Today I attended Cloudforce in London: essentially the Salesforce.com Dreamforce conference on tour. The platform marches on: CEO Marc Benioff says the company is growing at 20% per year, and in general the customers I spoke too seem pleased with their choice. Benioff was as usual full of jabs at the “old stuff” – things like Siebel, Microsoft Office, anything that is not Cloud – but made so many jibes aimed at SharePoint that I began to think he has some respect for Microsoft’s document collaboration platform.
The major theme of the conference was Chatter, which is being rolled out to Salesforce.com users next year. Chatter takes key features from Twitter, including status updates and followers, and integrates them with the platform. There is also a Facebook-like profile page for all users. We saw several possible applications for the feature:
- Keeping in touch with what colleagues are up to
- Keeping in touch with progress on specific projects or opportunities, which can have their own status feeds
- Using the Chatter mechanism as a commenting system, for example for collaborating on a draft document
There is a security mechanism, whereby alerts can be restricted to certain people or groups. You can also filter alerts to reduce noise.
We also saw a desktop client built with Adobe AIR, for monitoring status feeds in the same style as familiar Twitter clients.
While I don’t question the potential of Chatter, the current craze for Twitterising everything reminds me of the hype around RSS a few years back, which which it has many parallel. In the end it is another way to communicate, with better contextualisation than email and less vulnerability to spam.
Twitter itself has little chance of penetrating the Enterprise, when it is so easy to re-implement its essential features.

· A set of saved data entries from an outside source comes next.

(** On a frame buffer of 32 bits a pixel with eight bits for each component
    [PackRgb] places the components where the frame buffer says, and they can
    be read back; with 16 bits a pixel, which the kernel asks the boot loader
    for, every colour is 0; and a component of another size makes it shift by
    too much. *)
Theorem PackRgb_spec rgb f :
  rgb_ok rgb → 0 ≤ red_mask_size f < 256 → 0 ≤ blue_mask_size f < 256 → 0 ≤ green_mask_size f < 256 →
  (colours_ok f → ∃ p, PackRgb rgb f = Done p ∧ 0 ≤ p < 2 ^ 32 ∧
     get_bits p (red_mask_shift f) 8 = red rgb ∧ get_bits p (green_mask_shift f) 8 = green rgb ∧
     get_bits p (blue_mask_shift f) 8 = blue rgb) ∧
  (framebuffer_bpp f ≠ 32 → PackRgb rgb f = Done 0) ∧
  (framebuffer_bpp f = 32 → red_mask_size f ≠ 8 → PackRgb rgb f = Undefined).
Proof.
  intros Hc Hr Hb Hg. split_and!.
  - intros Hf. exists (packed rgb f). split; [by apply PackRgb_packed|]. split; [by apply packed_range|].
    by apply packed_fields.
  - intros Hne. unfold PackRgb. by rewrite (proj2 (Z.eqb_neq _ _) Hne).
  - intros He Hne. unfold PackRgb. rewrite He. change (negb (32 =? 32)) with false. cbv iota. by rewrite (pack_component_other (red rgb) (red_mask_size f)) by lia.
Qed.

(** ** Pixels of the back buffer and of the screen *)

(** The pixel at index [i] of the back buffer. *)
Definition pix (g : gfx) (i : Z) : Z := ld32 (gmem g) (buffer g + 4 * i).

(** The pixel in column [x] of line [y], in the back buffer and on the
    screen. *)
Definition back (g : gfx) (x y : Z) : Z := pix g (x + y * framebuffer_width (fb g)).
Definition screen (g : gfx) (x y : Z) : Z :=
  ld32 (gmem g) (framebuffer_addr (fb g) + y * framebuffer_pitch (fb g) + 4 * x).

Definition on_screen (g : gfx) (x y : Z) : Prop :=
  0 ≤ x < framebuffer_width (fb g) ∧ 0 ≤ y < framebuffer_height (fb g).

(** A frame buffer that fits the back buffer and does not overlap it, with 32
    bits a pixel. *)
Record gfx_ok (g : gfx) : Prop := {
  go_colours : colours_ok (fb g);
  go_width : 0 < framebuffer_width (fb g) < 2 ^ 16;
  go_height : 0 < framebuffer_height (fb g) < 2 ^ 16;
  go_fits : framebuffer_width (fb g) * framebuffer_height (fb g) ≤ BUFFER_PIXELS;
  go_pitch : 4 * framebuffer_width (fb g) ≤ framebuffer_pitch (fb g) < 2 ^ 16;
  go_rows : num_rows g = 64;
  go_row_height : row_height g = framebuffer_height (fb g) / 64;
  go_row_bound : 0 < row_height g < 256;
  go_dirty : 0 ≤ dirty_block_str g < 2 ^ 64;
  go_apart : buffer g + 4 * BUFFER_PIXELS ≤ framebuffer_addr (fb g) ∨
    framebuffer_addr (fb g) + framebuffer_height (fb g) * framebuffer_pitch (fb g) ≤ buffer g;
}.

(** What drawing never changes. *)
Record same_frame (g g' : gfx) : Prop := {
  sf_fb : fb g' = fb g;
  sf_buffer : buffer g' = buffer g;
  sf_rows : num_rows g' = num_rows g;
  sf_row_height : row_height g' = row_height g;
}.

Lemma same_frame_refl g : same_frame g g.
Proof. done. Qed.
Lemma same_frame_trans g1 g2 g3 : same_frame g1 g2 → same_frame g2 g3 → same_frame g1 g3.
Proof. intros [] []. split; congruence. Qed.
#[export] Hint Resolve same_frame_refl : cmem.

Lemma gfx_ok_frame g g' : gfx_ok g → same_frame g g' → 0 ≤ dirty_block_str g' < 2 ^ 64 → gfx_ok g'.
Proof. intros [] [Hf Hb Hr Hh] Hd. split; rewrite ?Hf, ?Hb, ?Hr, ?Hh; done. Qed.

(** An index is a column and a line. *)
Lemma index_bound g x y :
  gfx_ok g → on_screen g x y → 0 ≤ x + y * framebuffer_width (fb g) < BUFFER_PIXELS.
Proof. intros [] [? ?]. nia. Qed.

Lemma int_done z : INT_MIN ≤ z ≤ INT_MAX → int z = Done z.
Proof. intros Hz. unfold int. rewrite check_true; [done|]. apply andb_true_intro. split; lia. Qed.

Lemma PixelIndex_spec g c :
  gfx_ok g → on_screen g (cx c) (cy c) → PixelIndex g c = Done (cx c + cy c * framebuffer_width (fb g)).
Proof.
  intros Hok Hon. pose proof (index_bound g _ _ Hok Hon). destruct Hok, Hon. unfold PixelIndex.
  unfold BUFFER_PIXELS in *. rewrite int_done by (unfold INT_MIN, INT_MAX; nia). do_bind.
  apply int_done. unfold INT_MIN, INT_MAX. lia.
Qed.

There was not much developer content here, sadly, though we did see a “30 minute Cloudforce application” in one of the sessions. It was all wizard-drive data form design, and strongly reminiscent of what we used to with the likes of Access and FileMaker, but all browser-hosted. One difference though is that the Salesforce platform has built-in workflow and approval. Another advantage is that you are in effect extending an application that already knows about your organisation’s users and contacts. The result is that working applications can be put together quickly, provided that they fit nicely with the platform model.